TR: repetition time; TE: echo time; NEX: number of excitations

Image analysis

The multi-contrast weighted cross-sectional images were matched using the bifurcation of CFA as a fiducial marker (Figure 1). Two trained reviewers (F. L. and X. Z.) with at least one year experience in CMR performed the image review with consensus opinion. Image quality (IQ) was assessed using a previously developed four-point scale (1 = poor quality, 4 = excellent) [19]. Images of occluded SFA or poor image quality were excluded due to unidentifiable lumen and vessel wall. For images with an image quality score of 2 or greater, the lumen area (LA) and total vessel area (TVA) were outlined using semi-automatic image analysis software (CASCADE) [20]. Wall area (WA = TVA-LA), mean/maximum/minimum wall thickness (MeanWT, MaxWT, MinWT) were derived from the LA and TVA outlines.
Figure 1

Example of cross-sectional CMR images with four contrast weightings. The multi-contrast weighted images were matched using bifurcation (arrowhead) of common femoral artery as a fiducial marker. (CFA: common femoral artery; CFV: common femoral vein; SFA: superficial femoral artery; DFA: deep femoral artery).

The eccentricity index for each location was calculated by the equation: (MaxWT - MinWT)/MaxWT (Figure 2). A lesion was defined as eccentric if the index was ≥0.5 and as concentric if <0.5 [9].
Figure 2

Delineation of eccentricity measurement. (a), Eccentricity Index = (A - B)/A. A (Maximum wall thickness) and B (Minimum wall thickness) can be measured by CASCADE automatically. The eccentric lesion is defined as EI ≥ 0.5, concentric lesion as EI < 0.5; (b) and (c), Examples of femoral arterial plaques with eccentricity index of 0.31 and 0.83, respectively. A big calcification can be seen in the eccentric plaque (dark area). (blue: outer wall boundary; red: lumen).

Criteria for outlining intraplaque hemorrhage (IPH), lipid rich necrotic core (LRNC) and calcification (CA) were based on previously published carotid CMR criteria for imaging with multi-contrast techniques [12] (Figure 3). Relative content (%) of components was calculated as (component area/wall area)*100.
Figure 3

Example of signal pattern of calcification and lipid rich necrotic core (LRNC) in multi-contrast weighted CMR. (a) The calcification shows low intensity signal on all four contrast weightings (arrowhead) (b) The typical image pattern of LRNC is iso-intensity on TOF, iso/high-intensity on T1WI and low intensity on PD and T2WI. In the posterior vessel wall of superficial femoral artery, a crescent shaped LRNC can be identified (arrowhead).

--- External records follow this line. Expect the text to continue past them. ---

(** The verb is the text before the first blank or tab, the argument
    the trimmed text after it. *)
Lemma splitVerb_spec cmd verb arg :
  splitVerb cmd = (verb, arg) ->
  Forall (fun c => c <> 32 /\ c <> 9) verb /\
  ((cmd = verb /\ arg = []) \/
   exists d rest, (d = 32 \/ d = 9) /\ cmd = verb ++ d :: rest /\ arg = TrimSpace rest).
Proof.
  unfold splitVerb. destruct (IndexAny cmd [32; 9]) as [i|] eqn:E; intros H; inversion H; subst.
  - destruct (IndexAny_Some _ _ _ E) as (d & Ecmd & Hd & Hall). split.
    + eapply Forall_impl; [exact Hall|]. intros c Hc. apply not_delim. exact Hc.
    + right. exists d, (skipn (S i) cmd). split; [apply is_delim; exact Hd|].
      split; [exact Ecmd | reflexivity].
  - split; [|left; auto].
    eapply Forall_impl; [exact (IndexAny_None _ _ E)|]. intros c Hc. apply not_delim. exact Hc.
Qed.

End strings.








(** The words are there for every text and every command. *)
Lemma trims_exists t : trims t (TrimSpace t).
Proof.
  destruct (TrimSpace_spec t) as (pre & post & E & Hpre & Hpost & Hhd & Hlast).
  exists pre, post. split; [exact E|]. split; [exact Hpre|]. split; [exact Hpost|].
  split; [exact Hhd|].
  intros c Hc. apply Hlast.
  destruct (TrimSpace t) as [|a u _] using rev_ind; [discriminate Hc|].
  rewrite last_snoc in Hc. rewrite rev_app_distr. exact Hc.
Qed.

Lemma cuts_exists cmd : exists verb arg, cuts cmd verb arg.
Proof.
  destruct (splitVerb cmd) as [verb arg] eqn:E. exists verb, arg.
  destruct (splitVerb_spec cmd verb arg E) as [Hv [H | (d & rest & Hd & Hc & Ha)]].
  - split; [exact Hv | left; exact H].
  - split; [exact Hv|]. right. exists d, rest. split; [exact Hd|].
    split; [exact Hc|]. rewrite Ha. apply trims_exists.
Qed.

(** With fuel above the number of registered windows, [Err] and what
    calls it come to an end. *)
Lemma Err_fuel fuel ctl new1 new2 src msg st l :
  wf st l -> (length l < fuel)%nat ->
  Err fuel ctl new1 new2 src msg st <> None.
Proof.
  intros Hwf Hfuel. unfold Err, Show.
  pose proof Hwf as (_ & Hh & _). rewrite Hh.
  rewrite (Show_loop_list ctl _ st l [] fuel Hwf Hfuel).
  destruct (Show_list ctl (Err_name src) l st) as [[w1|] st'|st']; try discriminate.
  destruct (New (fst new1) (snd new1) st') as [[w1 [e1|]] st1]; try discriminate.
  destruct (New (fst new2) (snd new2) st1) as [[w2 [e2|]] st2]; discriminate.
Qed.

Lemma Win_Err_fuel env w msg st l :
  wf st l -> (length l < e_fuel env)%nat ->
  forall tr, Win_Err env w msg st <> NoFuel tr.
Proof.
  intros Hwf Hfuel tr. unfold Win_Err.
  pose proof (Err_fuel (e_fuel env) (e_ctl env) (e_new1 env) (e_new2 env)
                (errorPrefix (deref st w)) (utf8 msg) st l Hwf Hfuel) as H.
  destruct (Err _ _ _ _ _ _ st) as [[w1 ws st'|st'|st'|st']|];
    [discriminate..|congruence].
Qed.

Lemma reports_fuel {A} env w msg (a : A) st l :
  wf st l -> (length l < e_fuel env)%nat ->
  forall tr, (_ <~ Win_Err env w msg ;; retP a) st <> NoFuel tr.
Proof.
  intros Hwf Hfuel tr. unfold bindP, retP.
  pose proof (Win_Err_fuel env w msg st l Hwf Hfuel) as H.
  destruct (Win_Err env w msg st) as [[] tr' st'|how tr' st'|tr'];
    [discriminate..|exfalso; exact (H tr' eq_refl)].
Qed.

Lemma execute_fuel env h w cmd st l :
  wf st l -> (length l < e_fuel env)%nat ->
  forall tr, execute env h w cmd st <> NoFuel tr.
Proof.
  intros Hwf Hfuel tr. unfold execute.
  destruct (splitVerb cmd) as [verb arg].
  destruct (MethodByName h (runes "Exec" ++ verb)) as [m|]; [|discriminate].
  repeat match goal with
         | |- (if ?c then _ else _) st <> _ =>
             destruct c; [apply (reports_fuel env w _ true st l Hwf Hfuel)|]
         end.
  cbv zeta. unfold bindP at 1. unfold emit at 1.
  destruct (if (NumOut m =? 1)%nat then _ else _) as [err|].
  - pose proof (Win_Err_fuel env w err st l Hwf Hfuel) as H.
    unfold bindP, retP.
    destruct (Win_Err env w err st) as [[] tr' st'|how tr' st'|tr']; simpl;
      try discriminate.
    exfalso. exact (H tr' eq_refl).
  - discriminate.
Qed.

Lemma handleEvent_fuel env h readSel w e st l :
  wf st l -> (length l < e_fuel env)%nat ->
  forall tr, handleEvent env h readSel w e st <> NoFuel tr.
Proof.
  intros Hwf Hfuel tr. unfold handleEvent.
  destruct ((C2 e =? 120) || (C2 e =? 88)).
  - unfold bindP.
    pose proof (execute_fuel env h w (TrimSpace (Text e)) st l Hwf Hfuel) as H.
    destruct (execute env h w (TrimSpace (Text e)) st) as [[] tr' st'|how tr' st'|tr'];
      try discriminate.
    exfalso. exact (H tr' eq_refl).
  - destruct ((C2 e =? 108) || (C2 e =? 76)); [|discriminate].
    unfold loadText.
    destruct (bool_decide (Text e = []) && (Q0 e <? Q1 e)).
    + destruct (readSel (Q0 e) (Q1 e)) as [data [msg|]].
      * unfold bindP, retP, emit.
        pose proof (Win_Err_fuel env w msg st l Hwf Hfuel) as H.
        destruct (Win_Err env w msg st) as [[] tr' st'|how tr' st'|tr']; simpl;
          try discriminate.
        -- destruct (Look h data); discriminate.
        -- intros E. exact (H tr' eq_refl).
      * unfold bindP, retP, emit. simpl. destruct (Look h data); discriminate.
    + unfold bindP, retP, emit. simpl. destruct (Look h (Text e)); discriminate.
Qed.



(** The cases of the dispatch on the sample handler: "Foo bar baz" calls
    [ExecFoo("bar baz")]; "Put now", for which there is no [ExecPut], goes
    unchanged to [Execute], which declines, and is written back; " ute x "
    finds [Execute] by reflection and reports its result type, here to a
    window service that is gone, which ends the process. *)
Example dispatch_Foo env w st :
  handleEvent env h_foo noSel w ev_foo st =
    Returns tt [CallMethod (runes "ExecFoo") [runes "bar baz"]] st.
Proof. reflexivity. Qed.

Example dispatch_Put env w st :
  handleEvent env h_foo noSel w ev_put st =
    Returns tt [CallExecute (runes "Put now"); WriteBack ev_put] st.
Proof. reflexivity. Qed.

Example dispatch_ute :
  handleEvent env_gone h_foo noSel 1%positive ev_ute (snd reg3) =
    Ends Fatal [Errf (runes "bad method ute x: return type bool, not error")] (snd reg3).
Proof. vm_compute. reflexivity. Qed.


(** ** Sort *)

Section sorting.
Variable less : string -> string -> bool.

Lemma insertStable_perm x l : insertStable less x l ≡ₚ x :: l.
Proof.
  induction l as [|y l IH]; simpl; [reflexivity|].
  destruct (less y x); [|reflexivity].
  rewrite IH. apply perm_swap.
Qed.

(** The sorted lines are the lines. *)
Lemma SliceStable_perm l : SliceStable less l ≡ₚ l.
Proof.
  induction l as [|x l IH]; simpl; [reflexivity|].
  rewrite insertStable_perm, IH. reflexivity.
Qed.

(** [less] is a strict weak order: asymmetric, and "not after" is
    transitive. *)
Hypothesis less_asym : forall x y, less x y = true -> less y x = false.
Hypothesis notAfter_trans :
  forall x y z, notAfter less x y -> notAfter less y z -> notAfter less x z.

Lemma insertStable_sorted x l :
  StronglySorted (notAfter less) l ->
  StronglySorted (notAfter less) (insertStable less x l).
Proof.
  induction l as [|y l IH]; intros Hs; simpl.
  - constructor; constructor.
  - inversion Hs as [|? ? Hs' Hall]; subst.
    destruct (less y x) eqn:E.
    + constructor; [apply IH; assumption|].
      rewrite insertStable_perm. constructor; [|assumption].
      unfold notAfter. apply less_asym. assumption.
    + constructor; [assumption|]. constructor; [exact E|].
      eapply Forall_impl; [exact Hall|]. intros z Hz.
      apply (notAfter_trans x y z); assumption.
Qed.

(** No line of the result is less than a line before it. *)
Lemma SliceStable_sorted l : StronglySorted (notAfter less) (SliceStable less l).
Proof.
  induction l as [|x l IH]; simpl; [constructor|].
  apply insertStable_sorted. assumption.
Qed.

Lemma insertStable_tied z x l :
  filter (fun y => tied less z y = true) (insertStable less x l) =
  filter (fun y => tied less z y = true) (x :: l).
Proof.
  induction l as [|y l IH]; simpl; [reflexivity|].
  destruct (less y x) eqn:E; [|reflexivity].
  rewrite filter_cons. rewrite IH. rewrite !filter_cons.
  destruct (decide (tied less z y = true)) as [Hy|Hy];
    destruct (decide (tied less z x = true)) as [Hx|Hx]; try reflexivity.
  exfalso. unfold tied in Hx, Hy.
  apply andb_true_iff in Hx as [Hx1 Hx2]. apply andb_true_iff in Hy as [Hy1 Hy2].
  apply negb_true_iff in Hx1, Hx2, Hy1, Hy2.
  assert (Hxy : notAfter less x y) by (apply (notAfter_trans x z y); assumption).
  unfold notAfter in Hxy. congruence.
Qed.

(** The sort is stable: tied lines keep their order. *)
Lemma SliceStable_stable z l :
  filter (fun y => tied less z y = true) (SliceStable less l) =
  filter (fun y => tied less z y = true) l.
Proof.
  induction l as [|x l IH]; simpl; [reflexivity|].
  rewrite insertStable_tied, !filter_cons, IH. reflexivity.
Qed.

(** A stable sort is determined: two sorted arrangements of the same lines
    in which tied lines come in the same order are equal. *)
Lemma stable_sort_unique l1 : forall l2,
  l1 ≡ₚ l2 ->
  StronglySorted (notAfter less) l1 ->
  StronglySorted (notAfter less) l2 ->
  (forall z, filter (fun y => tied less z y = true) l1 =
             filter (fun y => tied less z y = true) l2) ->
  l1 = l2.
Proof.
  assert (Hirr : forall x, less x x = false).
  { intros x. destruct (less x x) eqn:E; [|reflexivity].
    rewrite (less_asym x x E) in E. discriminate E. }
  induction l1 as [|x l1 IH]; intros l2 Hp Hs1 Hs2 Hf.
  - apply Permutation_nil in Hp. congruence.
  - destruct l2 as [|y l2]; [symmetry in Hp; apply Permutation_nil in Hp; discriminate Hp|].
    inversion Hs1 as [|? ? Hs1' Hall1]; subst.
    inversion Hs2 as [|? ? Hs2' Hall2]; subst.
    assert (Hxy : tied less x y = true).
    { unfold tied. apply andb_true_iff. split; apply negb_true_iff.
      - assert (Hin : x ∈ y :: l2) by (rewrite <- Hp; left).
        apply elem_of_cons in Hin as [->|Hin]; [apply Hirr|].
        rewrite Forall_forall in Hall2. apply Hall2. exact Hin.
      - assert (Hin : y ∈ x :: l1) by (rewrite Hp; left).
        apply elem_of_cons in Hin as [->|Hin]; [apply Hirr|].
        rewrite Forall_forall in Hall1. apply Hall1. exact Hin. }
    assert (Hxx : tied less x x = true).
    { unfold tied. rewrite Hirr. reflexivity. }
    assert (Heq : x = y).
    { pose proof (Hf x) as Hfx. rewrite !filter_cons in Hfx.
      rewrite decide_True in Hfx by exact Hxx.
      rewrite decide_True in Hfx by exact Hxy.
      inversion Hfx. reflexivity. }
    subst y. f_equal. apply IH; [| assumption | assumption |].
    + apply Permutation_cons_inv in Hp. exact Hp.
    + intros z. pose proof (Hf z) as Hfz. rewrite !filter_cons in Hfz.
      destruct (decide (tied less z x = true)); [inversion Hfz; reflexivity | exact Hfz].
Qed.

End sorting.

Section lines.

Lemma Split_not_nil s : Split s <> [].
Proof.
  destruct s as [|c s]; simpl; [discriminate|].
  destruct (Ascii.eqb c nl); [discriminate|].
  destruct (Split s); discriminate.
Qed.

(** A final newline gives a final empty line. *)
Lemma Split_snoc_nl s : Split (s +:+ String nl EmptyString) = Split s ++ [EmptyString].
Proof.
  induction s as [|c s IH]; simpl; [reflexivity|].
  destruct (Ascii.eqb c nl); rewrite IH; [reflexivity|].
  pose proof (Split_not_nil s) as Hn.
  destruct (Split s); [congruence | reflexivity].
Qed.

(** The last line is empty only for the empty text and for a text that
    ends in a newline. *)
Lemma Split_last_empty s :
  List.last (Split s) EmptyString = EmptyString ->
  s = EmptyString \/ exists d, s = (d +:+ String nl EmptyString)%string.
Proof.
  induction s as [|c s IH]; [auto|]. intros H. right.
  simpl Split in H.
  pose proof (Split_not_nil s) as Hn.
  destruct (Ascii.eqb c nl) eqn:Ec.
  - apply Ascii.eqb_eq in Ec. subst c.
    destruct (Split s) as [|l ls] eqn:Es; [congruence|].
    change (List.last (EmptyString :: l :: ls) EmptyString)
      with (List.last (l :: ls) EmptyString) in H.
    destruct (IH H) as [-> | [d ->]].
    + exists EmptyString. reflexivity.
    + exists (String nl d). reflexivity.
  - destruct (Split s) as [|l ls] eqn:Es; [congruence|].
    destruct ls as [|l' ls].
    + simpl in H. discriminate H.
    + change (List.last (String c l :: l' :: ls) EmptyString)
        with (List.last (l :: l' :: ls) EmptyString) in H.
      destruct (IH H) as [-> | [d ->]]; [simpl in Es; inversion Es|].
      exists (String c d). reflexivity.
Qed.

For each location, lesion type was classified as type I through VIII according to modified American Heart Association (AHA) criteria [13]. Locations with a lesion of type III and above were classified as diseased segments and were analyzed.

Statistical analysis

Statistical analysis was performed using SPSS for Windows (version 12.0, Chicago, IL) and R version 2.9.2. Quantitative data are presented as mean ± standard deviation (SD). Qualitative data are presented as frequencies.

As the data involved multiple observations from each subject, Generalized Estimating Equation (GEE) models with robust standard error estimators were used to account for intra-subject correlations when performing hypothesis tests [21]. Differences in continuous variables between eccentric and concentric lesions were assessed using contrasts from normal linear regression GEE models. Differences in prevalence of plaque components between eccentric and concentric lesions were assessed using logistic regression GEE models. Except for regression coefficients, all summary statistics (means, standard deviations, frequencies, etc) are presented without any adjustment for intra-subject correlation.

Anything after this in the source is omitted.